Evolution in Thought & Deed

After 150 years, we are still reckoning with the profound insights of Darwin's On the Evolution of Species.

As hundreds of millions of humans will learn this February 12, precisely 200 years have passed since the birth of Charles Robert Darwin in Shrewsbury, Shropshire, England. Darwin celebrations will commence worldwide beginning in February and culminating 10 months later on a second landmark anniversary, November 24, the day 150 years ago when the most important scientific treatise of the 19th century, Darwin's On the Origin of Species, was published.

This issue of the Academy magazine is devoted to the topic of evolution, a term so controversial in its day that Darwin's only allusion to human evolution was in the following phrase: "...light will be thrown on the origin of man and his history." Incredibly, a century and a half later in the United States of America, a Pew Research Poll revealed that 42 percent of the populace believes humans never evolved but are as they were created. Moreover, of the roughly 50 percent who expressed their belief in human evolution, 2 of every 5 stated that they believe a supreme being influenced the process. Only 1 in 4 Americans believe in natural selection!

No wonder scientific organizations the world over are holding public events to discuss evolution: the AAAS at its annual meeting in February, London's Natural History Museum in April, Cambridge University in July, Barcelona's CosmoCaixa on dates to be announced, the Galapagos islanders in August, the U.S. National Academy of Sciences throughout the year, and so on. (For a calendar, see www.darwin-online.org.uk/2009.html

We at The New York Academy of Sciences are planning our own events—after all, Darwin was a member! (Check for details at www.nyas.org/darwin.) And we've honored him by gathering some special articles for this issue. On p. 14, six remarkable scholars reflect on how Darwin continues to influence science. On p. 7, we reprint an excerpt from a speech of my predecessor by 100 years, Charles Finney Cox, who reminded Academy members in his time of the challenges Darwin faced when he published Origin of Species.
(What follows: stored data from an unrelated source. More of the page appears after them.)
(** Events of the steps before the lookup (and of those before the
    build among them), of [deployChart], and of the steps after the
    decision. *)
Definition beforeLookup (e : Event) : Prop :=
  e <> CallGetRunningDevSpacePod /\ e <> deployStarted.
Definition duringSetup (e : Event) : Prop :=
  beforeLookup e /\ ~ isBuilderCall e.
Definition whileDeploying (e : Event) : Prop :=
  e <> CallGetRunningDevSpacePod /\ ~ isBuilderCall e.
Definition afterDecision (e : Event) : Prop :=
  e <> CallGetRunningDevSpacePod /\ e <> deployStarted /\ ~ isBuilderCall e.

(** What a step of the build phase adds to the trace, and that it gives
    [true] exactly when [re] was set before or it has called a build
    engine. *)
Definition buildStep (re : bool) (s : State) (r : Outcome bool * State) : Prop :=
  exists events,
    trace (snd r) = trace s ++ events /\
    Forall beforeLookup events /\
    forall rebuilt, fst r = Ret rebuilt ->
      (rebuilt = true <-> re = true \/ Exists isBuilderCall events).

Section Program.
Variable W : World.

(** ** [ensureNamespace] *)
Definition ensureNamespace : M (option Go.error) :=
  s ← get;
  let releaseNamespace := Release_Namespace (config s) in
  client ← getKubectl;
  t ← request;
  match Namespaces_Get client t releaseNamespace with
  | Some _ =>
      t ← request;
      match Namespaces_Create client t releaseNamespace with
      | Some err => mret (Some err)
      | None => mret None
      end
  | None => mret None
  end.

(** ** [shouldRebuild].  [imageConf] is a pointer in the source: the
    record comes back with the decision, and the caller stores it. *)
Definition shouldRebuild (imageConf : ImageConfig) (dockerfilePath : string)
    (buildFlagChanged : bool) : M (bool * ImageConfig) :=
  let dockerfileModTime := Go.zeroTime in       (* [var dockerfileModTime time.Time] *)
  let mustRebuild := true in
  '(mustRebuild, dockerfileModTime) ←
    match os_Stat W dockerfilePath with
    | inl err =>
        match LatestTimestamp (Build imageConf) with
        | None => fatal ("Dockerfile missing: " +:+ Go.Error err)
        | Some _ => mret (false, dockerfileModTime)
        end
    | inr dockerfileInfo =>
        let dockerfileModTime := ModTime dockerfileInfo in
        (* When user has not used -b or --build flags *)
        if negb buildFlagChanged then
          match LatestTimestamp (Build imageConf) with
          | Some latestTimestamp =>
              let latestBuildTime := fst (time_Parse W latestTimestamp) in
              (* only rebuild Docker image when Dockerfile has changed
                 since latest build *)
              mret (negb (Go.Equal latestBuildTime dockerfileModTime),
                    dockerfileModTime)
          | None => mret (mustRebuild, dockerfileModTime)
          end
        else mret (mustRebuild, dockerfileModTime)
    end;
  mret (mustRebuild,
        setLatestTimestamp imageConf (time_Format W dockerfileModTime)).

(** ** [buildImages] *)

(** The pointer [imageConf] points into the configuration: a write
    through it is a write to the entry of [imageName]. *)
Definition storeImage (imageName : string) (imageConf : ImageConfig) : M unit :=
  s ← get;
  let c := config s in
  setConfig {| Release_Name := Release_Name c;
               Release_Namespace := Release_Namespace c;
               Images := map (fun entry : string * ImageConfig =>
                                if (fst entry =? imageName)%string
                                then (imageName, imageConf) else entry)
                             (Images c);
               PortForwarding := PortForwarding c;
               Sync := Sync c;
               Registries := Registries c;
               InternalRegistry := InternalRegistry c |}.

Definition buildImage (buildFlagChanged : bool)
    (imageName : string) (imageConf : ImageConfig) : M bool :=
  s ← get;
  let dockerfilePath := "./Dockerfile" in
  let contextPath := "./" in
  let dockerfilePath := default dockerfilePath (DockerfilePath (Build imageConf)) in
  let contextPath := default contextPath (ContextPath (Build imageConf)) in
  let dockerfilePath :=
    filepath_Join W (workdir (cmd s)) (Go.TrimPrefix dockerfilePath ".") in
  let contextPath :=
    filepath_Join W (workdir (cmd s)) (Go.TrimPrefix contextPath ".") in
  '(rebuild, imageConf) ← shouldRebuild imageConf dockerfilePath buildFlagChanged;
  storeImage imageName imageConf;;
  if rebuild : bool then
    match randutil_GenerateRandomString W imageName with
    | inl randErr => fatal ("Image building failed: " +:+ Go.Error randErr)
    | inr imageTag =>
        emit (CallBuilder imageName imageTag);;
        match builder_run W imageName imageTag with
        | Some msg => fatal msg
        | None =>
            storeImage imageName (setTag imageConf imageTag);;
            emit CallSaveConfig;;
            match configutil_SaveConfig W with
            | Some err => fatal ("Config saving error: " +:+ Go.Error err)
            | None =>
                emit (LogDone ("Done building and pushing image '" +:+
                               imageName +:+ "'"));;
                mret true
            end
        end
    end
  else
    emit (LogInfo ("Skip building image '" +:+ imageName +:+ "'"));;
    mret false.

(** The loop of [buildImages] over the images left, [re] so far. *)
Fixpoint buildImagesLoop (buildFlagChanged : bool)
    (images : list (string * ImageConfig)) (re : bool) : M bool :=
  match images with
  | [] => mret re
  | (imageName, imageConf) :: rest =>
      rebuilt ← buildImage buildFlagChanged imageName imageConf;
      buildImagesLoop buildFlagChanged rest (if rebuilt : bool then true else re)
  end.

(** returns true when one of the images had to be rebuild *)
Definition buildImages (buildFlagChanged : bool) : M bool :=
  s ← get;
  buildImagesLoop buildFlagChanged (Images (config s)) false.

(** ** [waitForPodReady].  [fuel] bounds the rounds of the loop in the
    model; the loop itself runs while [maxWaitTime > 0]. *)

(** [len(pod.Status.ContainerStatuses) > 0 &&
    pod.Status.ContainerStatuses[0].Ready] *)
Definition firstContainerReady (pod : Pod) : bool :=
  match ContainerStatuses (Status pod) with
  | first :: _ => Ready first
  | [] => false
  end.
And, on p. 22, we give you an excerpt from the book itself.

A point made a century ago by Cox that still holds true today is that the human mind has a difficult time accepting the full implications of natural selection. Darwin spent decades in painstaking observation of natural forms before daring to issue his groundbreaking tome. Meanwhile, another equally grand idea was developing over centuries in the United States. An entirely coincidental but, to my mind, eerily related second bicentennial will take place on February 12: the celebration of the birth of Abraham Lincoln in a log cabin in what is today LaRue County, Kentucky.

Lincoln's public proclamation of his most consequential view of humankind didn't come easily either. The U.S. Constitution had stated that "all men are created equal" and "endowed by their Creator with certain inalienable rights," including "Liberty." But nearly a century later, it took enormous courage for President Lincoln to issue the Emancipation Proclamation.

One final point: Even as the nation was passing the Thirteenth Amendment which made Lincoln's ban on slavery national, this series of momentous actions was wrapped in the mantle of religious-based morality rather than in scientifically inspired morality. Freeing the slaves was obedient to the intent of the Creator, a supreme being who had made no appearance in Darwin's opus of a few years before.

As we approach the bicentennials of the birth of Darwin and Lincoln and the 150th anniversaries of their observations about natural selection and the equality of all humans, debates have never been more heated about the relationship of religion and science. While many of our political leaders profess their allegiance to a supreme being, our scientists attempt to separate personal religious beliefs from the findings of their profession. To Darwin and his progeny, whether one believes in a supreme being or not, it isn't a "creator" who "endows" humankind with characteristics of one kind or another, but a process of natural selection—a process which produced an animal that could entertain a remarkable, and sometimes frustrating, variety of views. Some members of the species support evolution; some deride it. Some acknowledge the equality of all humankind; others use ethnic origin, race, religion, and even science (genetic makeup) to assert the superiority of one group over another. A shockingly large part of the human species actually continues to practice slavery.

How slow is the evolution of the human mind! Only the small victories keep our spirits up: the adoption by the United Nations General Assembly of a universal declaration of human rights in 1948, for example, and, just recently, the election of an Afro-American to the presidency of a nation that only three score years ago practiced segregation.

The scientific community must derive inspiration where it can be found, because the battle to enlighten the public—especially in the U.S.—remains a major challenge. The coming celebrations of Darwin and his treatise represent a global effort by the scientific community to rededicate itself to the struggle to educate. The governors, staff, and 25,000 members of the Academy support this noble effort. And we recognize that the hard work is on the ground in our schools, in our legislatures and, tougher still, in the hearts of our fellow citizens.